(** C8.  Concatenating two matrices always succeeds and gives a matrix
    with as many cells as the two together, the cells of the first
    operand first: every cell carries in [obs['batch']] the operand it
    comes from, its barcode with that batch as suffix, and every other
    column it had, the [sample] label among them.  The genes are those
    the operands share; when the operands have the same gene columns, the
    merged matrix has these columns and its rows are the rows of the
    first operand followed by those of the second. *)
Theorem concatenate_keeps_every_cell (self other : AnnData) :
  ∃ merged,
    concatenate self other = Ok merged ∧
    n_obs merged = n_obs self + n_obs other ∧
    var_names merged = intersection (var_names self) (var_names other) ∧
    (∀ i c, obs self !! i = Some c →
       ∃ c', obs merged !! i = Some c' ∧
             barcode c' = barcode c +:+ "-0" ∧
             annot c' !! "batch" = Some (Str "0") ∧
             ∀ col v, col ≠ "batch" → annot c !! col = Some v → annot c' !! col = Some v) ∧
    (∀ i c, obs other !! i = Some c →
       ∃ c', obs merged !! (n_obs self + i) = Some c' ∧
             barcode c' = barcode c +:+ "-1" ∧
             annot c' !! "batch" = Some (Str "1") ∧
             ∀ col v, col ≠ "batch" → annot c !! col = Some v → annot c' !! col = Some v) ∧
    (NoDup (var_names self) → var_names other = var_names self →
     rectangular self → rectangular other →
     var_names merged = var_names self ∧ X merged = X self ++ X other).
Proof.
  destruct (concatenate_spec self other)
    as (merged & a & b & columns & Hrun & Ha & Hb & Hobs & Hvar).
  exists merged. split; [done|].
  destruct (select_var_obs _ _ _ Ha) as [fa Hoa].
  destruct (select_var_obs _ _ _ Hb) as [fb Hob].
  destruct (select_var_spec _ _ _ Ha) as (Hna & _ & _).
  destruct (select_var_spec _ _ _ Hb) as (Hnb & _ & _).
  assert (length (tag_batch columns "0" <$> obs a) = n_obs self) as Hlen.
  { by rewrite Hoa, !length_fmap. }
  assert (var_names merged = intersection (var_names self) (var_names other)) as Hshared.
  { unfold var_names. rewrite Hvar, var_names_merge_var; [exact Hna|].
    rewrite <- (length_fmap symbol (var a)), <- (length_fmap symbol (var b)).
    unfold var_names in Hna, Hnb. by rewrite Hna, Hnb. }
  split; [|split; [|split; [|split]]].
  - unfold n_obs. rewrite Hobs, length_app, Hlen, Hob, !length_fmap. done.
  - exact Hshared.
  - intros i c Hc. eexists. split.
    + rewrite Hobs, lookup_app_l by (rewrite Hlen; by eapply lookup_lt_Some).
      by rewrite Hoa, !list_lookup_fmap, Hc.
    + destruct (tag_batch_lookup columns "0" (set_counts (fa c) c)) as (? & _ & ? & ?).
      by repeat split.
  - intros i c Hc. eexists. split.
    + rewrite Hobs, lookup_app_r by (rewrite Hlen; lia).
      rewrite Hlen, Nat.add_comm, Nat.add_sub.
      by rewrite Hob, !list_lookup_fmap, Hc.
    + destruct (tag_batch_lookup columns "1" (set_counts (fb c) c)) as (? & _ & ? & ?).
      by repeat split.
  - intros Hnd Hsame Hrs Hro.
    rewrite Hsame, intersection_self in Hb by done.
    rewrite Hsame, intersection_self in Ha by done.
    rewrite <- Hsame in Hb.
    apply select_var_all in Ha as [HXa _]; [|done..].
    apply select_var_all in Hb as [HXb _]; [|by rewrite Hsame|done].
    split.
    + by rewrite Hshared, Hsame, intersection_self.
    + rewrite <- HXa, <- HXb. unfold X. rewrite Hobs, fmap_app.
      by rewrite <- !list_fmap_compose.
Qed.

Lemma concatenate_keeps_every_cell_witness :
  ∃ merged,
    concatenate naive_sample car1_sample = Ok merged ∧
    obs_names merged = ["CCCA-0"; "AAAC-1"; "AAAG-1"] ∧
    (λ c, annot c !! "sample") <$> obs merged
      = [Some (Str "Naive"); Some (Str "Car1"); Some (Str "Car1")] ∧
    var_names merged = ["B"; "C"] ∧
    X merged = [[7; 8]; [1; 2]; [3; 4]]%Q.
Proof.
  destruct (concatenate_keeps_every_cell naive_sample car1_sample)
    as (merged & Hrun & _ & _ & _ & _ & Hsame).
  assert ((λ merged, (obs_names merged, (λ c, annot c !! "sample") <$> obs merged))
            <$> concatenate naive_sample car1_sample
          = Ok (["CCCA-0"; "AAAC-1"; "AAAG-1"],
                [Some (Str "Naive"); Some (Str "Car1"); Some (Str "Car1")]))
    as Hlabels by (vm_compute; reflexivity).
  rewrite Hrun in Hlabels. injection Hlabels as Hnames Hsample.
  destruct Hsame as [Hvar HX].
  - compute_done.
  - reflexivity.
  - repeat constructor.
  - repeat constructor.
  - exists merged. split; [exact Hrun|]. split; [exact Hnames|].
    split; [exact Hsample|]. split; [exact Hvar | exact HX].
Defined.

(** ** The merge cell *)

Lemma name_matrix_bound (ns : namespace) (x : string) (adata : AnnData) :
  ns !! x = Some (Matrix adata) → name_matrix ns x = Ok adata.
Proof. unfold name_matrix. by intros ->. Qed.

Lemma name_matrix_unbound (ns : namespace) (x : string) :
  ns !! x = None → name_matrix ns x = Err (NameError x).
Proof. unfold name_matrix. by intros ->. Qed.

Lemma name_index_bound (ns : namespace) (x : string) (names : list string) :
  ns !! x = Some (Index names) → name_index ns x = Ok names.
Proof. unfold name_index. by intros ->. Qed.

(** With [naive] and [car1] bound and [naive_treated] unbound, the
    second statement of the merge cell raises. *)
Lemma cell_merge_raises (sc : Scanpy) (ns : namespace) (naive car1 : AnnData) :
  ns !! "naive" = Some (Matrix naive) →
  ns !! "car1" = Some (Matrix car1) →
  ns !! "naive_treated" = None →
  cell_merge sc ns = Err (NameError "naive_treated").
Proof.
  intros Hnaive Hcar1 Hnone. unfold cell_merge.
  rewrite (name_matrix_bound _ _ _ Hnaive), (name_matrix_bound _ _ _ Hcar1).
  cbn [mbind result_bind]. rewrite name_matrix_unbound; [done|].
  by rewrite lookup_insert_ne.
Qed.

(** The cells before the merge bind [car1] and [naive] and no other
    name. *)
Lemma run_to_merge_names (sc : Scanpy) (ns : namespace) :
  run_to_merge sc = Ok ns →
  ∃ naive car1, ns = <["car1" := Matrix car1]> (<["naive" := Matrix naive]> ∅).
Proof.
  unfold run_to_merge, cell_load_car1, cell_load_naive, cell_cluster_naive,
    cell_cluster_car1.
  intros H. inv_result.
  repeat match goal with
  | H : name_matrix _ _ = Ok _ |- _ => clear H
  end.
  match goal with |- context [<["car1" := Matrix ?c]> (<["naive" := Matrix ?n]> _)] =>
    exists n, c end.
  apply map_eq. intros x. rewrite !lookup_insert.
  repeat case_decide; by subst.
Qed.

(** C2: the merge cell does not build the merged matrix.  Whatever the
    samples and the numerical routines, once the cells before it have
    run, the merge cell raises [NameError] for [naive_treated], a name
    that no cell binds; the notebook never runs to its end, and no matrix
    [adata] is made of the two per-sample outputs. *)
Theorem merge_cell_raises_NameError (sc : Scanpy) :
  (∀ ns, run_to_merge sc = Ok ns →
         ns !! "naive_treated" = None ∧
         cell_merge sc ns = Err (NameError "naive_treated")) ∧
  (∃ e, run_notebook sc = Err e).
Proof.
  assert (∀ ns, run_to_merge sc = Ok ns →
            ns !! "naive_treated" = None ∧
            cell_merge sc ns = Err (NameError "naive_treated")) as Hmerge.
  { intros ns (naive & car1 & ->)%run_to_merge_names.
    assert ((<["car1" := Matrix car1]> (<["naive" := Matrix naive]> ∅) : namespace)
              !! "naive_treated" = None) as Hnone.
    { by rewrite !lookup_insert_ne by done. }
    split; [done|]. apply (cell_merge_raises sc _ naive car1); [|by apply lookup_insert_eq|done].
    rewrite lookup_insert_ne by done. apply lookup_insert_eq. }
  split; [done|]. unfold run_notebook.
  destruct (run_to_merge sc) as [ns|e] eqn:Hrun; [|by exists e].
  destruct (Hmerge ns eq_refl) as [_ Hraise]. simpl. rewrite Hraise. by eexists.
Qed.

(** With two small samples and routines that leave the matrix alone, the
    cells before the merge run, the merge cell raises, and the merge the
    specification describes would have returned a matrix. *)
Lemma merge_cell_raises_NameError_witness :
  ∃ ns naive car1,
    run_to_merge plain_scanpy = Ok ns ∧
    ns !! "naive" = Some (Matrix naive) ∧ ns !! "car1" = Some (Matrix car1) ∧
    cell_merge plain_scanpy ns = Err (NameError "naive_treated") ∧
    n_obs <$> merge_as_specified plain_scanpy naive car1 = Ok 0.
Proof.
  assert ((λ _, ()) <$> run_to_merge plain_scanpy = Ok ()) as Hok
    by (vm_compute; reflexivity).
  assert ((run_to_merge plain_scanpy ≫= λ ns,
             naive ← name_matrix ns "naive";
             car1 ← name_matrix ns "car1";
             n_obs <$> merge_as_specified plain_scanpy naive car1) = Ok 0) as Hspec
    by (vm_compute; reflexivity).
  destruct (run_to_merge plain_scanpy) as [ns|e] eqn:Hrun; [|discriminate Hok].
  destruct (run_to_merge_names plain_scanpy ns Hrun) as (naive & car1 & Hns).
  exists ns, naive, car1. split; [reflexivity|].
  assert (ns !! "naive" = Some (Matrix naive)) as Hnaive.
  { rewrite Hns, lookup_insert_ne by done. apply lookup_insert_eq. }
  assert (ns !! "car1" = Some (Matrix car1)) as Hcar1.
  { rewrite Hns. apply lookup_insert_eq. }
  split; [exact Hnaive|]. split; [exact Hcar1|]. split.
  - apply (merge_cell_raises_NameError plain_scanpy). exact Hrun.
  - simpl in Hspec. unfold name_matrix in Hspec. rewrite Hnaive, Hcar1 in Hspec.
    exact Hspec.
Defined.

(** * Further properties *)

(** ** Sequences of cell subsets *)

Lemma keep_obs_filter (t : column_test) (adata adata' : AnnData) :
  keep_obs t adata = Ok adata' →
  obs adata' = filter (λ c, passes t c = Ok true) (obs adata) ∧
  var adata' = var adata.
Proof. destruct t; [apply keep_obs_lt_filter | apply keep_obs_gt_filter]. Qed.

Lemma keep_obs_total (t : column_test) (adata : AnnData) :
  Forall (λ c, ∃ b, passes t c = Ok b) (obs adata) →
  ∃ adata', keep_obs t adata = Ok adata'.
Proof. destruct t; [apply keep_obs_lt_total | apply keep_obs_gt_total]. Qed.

## Assigned task
Please write out, exactly as they appear above, only the lines in the stretch from the line with "assert ((λ _, ())" through the line with "car1 ← name_matrix".

## Result of this exercise
  assert ((λ _, ()) <$> run_to_merge plain_scanpy = Ok ()) as Hok
    by (vm_compute; reflexivity).
  assert ((run_to_merge plain_scanpy ≫= λ ns,
             naive ← name_matrix ns "naive";
             car1 ← name_matrix ns "car1";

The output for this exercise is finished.